I see a lot of talk in the OOP world about principles and laws such as Open/Close and Loose Coupling, I can understand how they are so high valued, However I seem to have ran into a problem with applying these principles and laws once I start to include relational databases.
For example purposes, if I have a application which we are able to separate well into multiple components(Open/Close design) and allow them to work with each other when if needed, I start to run into problems when trying to enforce referential integrity.
If I enforce a relational setup, and enforce integrity through foreign keys and so on, the tables become dependent on each other, gradually my OOP application logic starts to fall apart and become one big system.
I can of course remove all references to tables, but then I risk making data redundant and start to repeat code/data, which then goes against the Don’t Repeat Yourself principle.
Have you came across such problems before? If so how did you handle it? Perhaps there is a way to achieve both referential integrity and OOP open/close components.
Thanks
1
My suggestion:
You have to enforce referential integrity with FK. Let the RDBMS do that work and let the classes throw exceptions.
Tables being related has nothing to do with coupling of classes or SOLID principles. That’s classes’s stuff.
Tables are orthogonal to classes.
Don’t overengineer things.
First of all: You are right, this is a real problem. As so often design issues surface when you try to test stuff. While testing is most of the time fairly easy if you have some design skills and OOP based code, things get tricky when the database gets involved.
One symptom is that if you want to have an entity A (i.e. an object persisted in a database) you need the full tree of dependencies and don’t have an easy way to mock those.
The reason for this kind of problem is that there is no separation between runtime and compile time in databases, thus a dependency you want to have/use in runtime is there all the time.
A theoretical solution is to create a database system that actually has something like interfaces. But that is probably out of scope for most of us.
The more realistic solution is to separate the database very strictly from the rest of the code, thus isolating the big convoluted blob that is commonly referred to as database schema from the nicely structured application.
The first step is to have Repositories that return your entities and leak no information what so ever where and how these entities get persisted. A good way to ensure this is to have two implementations of those: one actually using your database and one using for example simple HashMaps for storage. The later are also very useful for testing. Be wary of any frameworks bleeding into your domain code. Hibernate for example has the habit of doing that by means of lazy loading and similar mechanisms.

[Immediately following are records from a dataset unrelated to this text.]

(** The reservation loop returns when every required material is in the
    catalog, and adds to each material the quantity required of it. *)
Lemma reserve_materials_returns reqs s :
  (forall r, In r reqs ->
     dict_get material_id (req_material_id r) (materials s) <> None) ->
  exists s',
    reserve_materials reqs s = Returned tt s' /\
    operators s' = operators s /\ machines s' = machines s /\
    work_orders s' = work_orders s /\
    last_reallocation_time s' = last_reallocation_time s /\
    now_calls s' = now_calls s /\
    materials_shifted (fun k => required_total k reqs) (fun _ => 0) s s'.
Proof.
  revert s. induction reqs as [|r reqs IH]; intros s Hall.
  - exists s. simpl. repeat split; trivial.
    intros k mat Hk. exists mat. split; [exact Hk|]. simpl. split; ring.
  - simpl reserve_materials.
    destruct (dict_get material_id (req_material_id r) (materials s))
      as [mat0|] eqn:E0; [|exfalso; apply (Hall r); [now left|exact E0]].
    set (f := fun m : Material =>
                set_reserved (quantity_reserved m + quantity r) m).
    assert (Hf : forall x, material_id (f x) = material_id x) by reflexivity.
    destruct (IH (update_material (req_material_id r) f s))
      as (s' & Hr & Ho & Hm & Hw & Hl & Hn & Hk & Hs).
    { intros r' Hin. simpl.
      rewrite dict_get_none, (dict_update_keys material_id f Hf),
        <- dict_get_none.
      apply Hall. now right. }
    exists s'. split; [exact Hr|]. repeat split; trivial.
    + rewrite Hk. simpl. apply (dict_update_keys material_id f Hf).
    + intros k mat Hget. rewrite required_total_cons.
      destruct (String.eqb_spec (req_material_id r) k) as [Ek|Ek].
      * subst k. destruct (Hs (req_material_id r) (f mat)) as (mat' & G & R & A).
        { simpl. rewrite (dict_get_update_same material_id f Hf), Hget.
          reflexivity. }
        exists mat'. split; [exact G|]. rewrite R, A. simpl. split; ring.
      * destruct (Hs k mat) as (mat' & G & R & A).
        { simpl. rewrite (dict_get_update_other material_id f Hf); auto. }
        exists mat'. split; [exact G|]. now rewrite R, A.
Qed.

Section Commit.
Variable clock : nat -> Z.

Lemma allocate_resources_blocked wid s w :
  dict_get work_order_id wid (work_orders s) = Some w ->
  find_best_allocation s w = None ->
  allocate_resources clock wid s =
    Returned false (update_work_order wid (set_status BLOCKED) s) /\
  blocked_effect wid w s (update_work_order wid (set_status BLOCKED) s).
Proof.
  intros Hw Hf. unfold allocate_resources. rewrite Hw, Hf.
  split; [reflexivity|]. unfold blocked_effect. simpl.
  repeat split; trivial.
  - rewrite dict_get_update_same by reflexivity. now rewrite Hw.
  - intros k Hk. now rewrite dict_get_update_other by (reflexivity || auto).
Qed.

Lemma allocate_resources_commits wid s w o m sc :
  dict_get work_order_id wid (work_orders s) = Some w ->
  find_best_allocation s w = Some (o, m, sc) ->
  exists s',
    allocate_resources clock wid s = Returned true s' /\
    commit_effect clock wid w o m s s'.
Proof.
  intros Hw Hf. unfold allocate_resources. rewrite Hw, Hf.
  pose proof (find_best_allocation_materials _ _ _ _ _ Hf) as Hm.
  destruct (reserve_materials_returns (required_materials w) s)
    as (s1 & Hr & Ho1 & Hm1 & Hw1 & Hl1 & Hn1 & Hs1).
  { intros r Hin. destruct (materials_available_found s w r Hm Hin)
      as (mat & -> & _). discriminate. }
  rewrite Hr. simpl bind. eexists. split; [reflexivity|].
  apply find_best_allocation_some in Hf. destruct Hf as [Hc _].
  apply candidates_in in Hc. destruct Hc as (Hio & Him & _).
  unfold commit_effect. simpl. rewrite Ho1, Hm1, Hw1, Hl1, Hn1.
  split; [exact Hs1|].
  split.
  { rewrite dict_get_update_same by reflexivity. now rewrite Hw. }
  split.
  { intros k Hk. now rewrite dict_get_update_other by (reflexivity || auto). }
  split.
  { destruct (dict_get_in operator_id (operator_id o) (operators s))
      as (o0 & Ho0); [now apply in_map|].
    exists o0. split; [exact Ho0|]. split.
    - intros Hnd. rewrite (dict_get_unique operator_id _ o Hnd Hio) in Ho0.
      congruence.
    - rewrite dict_get_update_same by reflexivity. now rewrite Ho0. }
  split.
  { intros k Hk. now rewrite dict_get_update_other by (reflexivity || auto). }
  split.
  { destruct (dict_get_in machine_id (machine_id m) (machines s))
      as (m0 & Hm0); [now apply in_map|].
    exists m0. split; [exact Hm0|]. split.
    - intros Hnd. rewrite (dict_get_unique machine_id _ m Hnd Him) in Hm0.
      congruence.
    - rewrite dict_get_update_same by reflexivity. now rewrite Hm0. }
  split.
  { intros k Hk. now rewrite dict_get_update_other by (reflexivity || auto). }
  split; [apply dict_set_get|]. split; [reflexivity|].
  destruct Hs1 as [Hk1 _]. unfold same_ids. simpl.
  rewrite !dict_update_keys by reflexivity. repeat split; trivial.
Qed.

The second step is to identify aggregates in the sense of Domain Driven Design. I.e. bags of entities that get controlled by one entity and its repository, the entity root. For example LineItems of Orders should probably only loaded and updated via an Order, never on its own. But entities that belong to a different aggregate (for example customers) should get loaded via their own repository and not via some kind of magic lazy loading on navigation. This way you can store different entities in different datastores, your application doesn’t care about that. If they happen to be in the same database (as they probably do) they can have foreign keys, no problem.
There might be one technical challange with this approach caused by constraints: Normaly constraints get enforced on every single DML statement. If that causes you issues you might consider deferred constraints which only get enforced on commit. This might actually benefit performance, but also might make debugging more difficult, because now you might get foreign key violations on commit, long after your DML statements happened.
I think that OOP and RDBMS are not good friends. OOP seems to me more apt to deal with “rows” in each table. RDBMS deals with “sets of rows”.
Nevertheless, there are lots of frameworks that try to overcome these problems, but they lose the “purity” of OOP.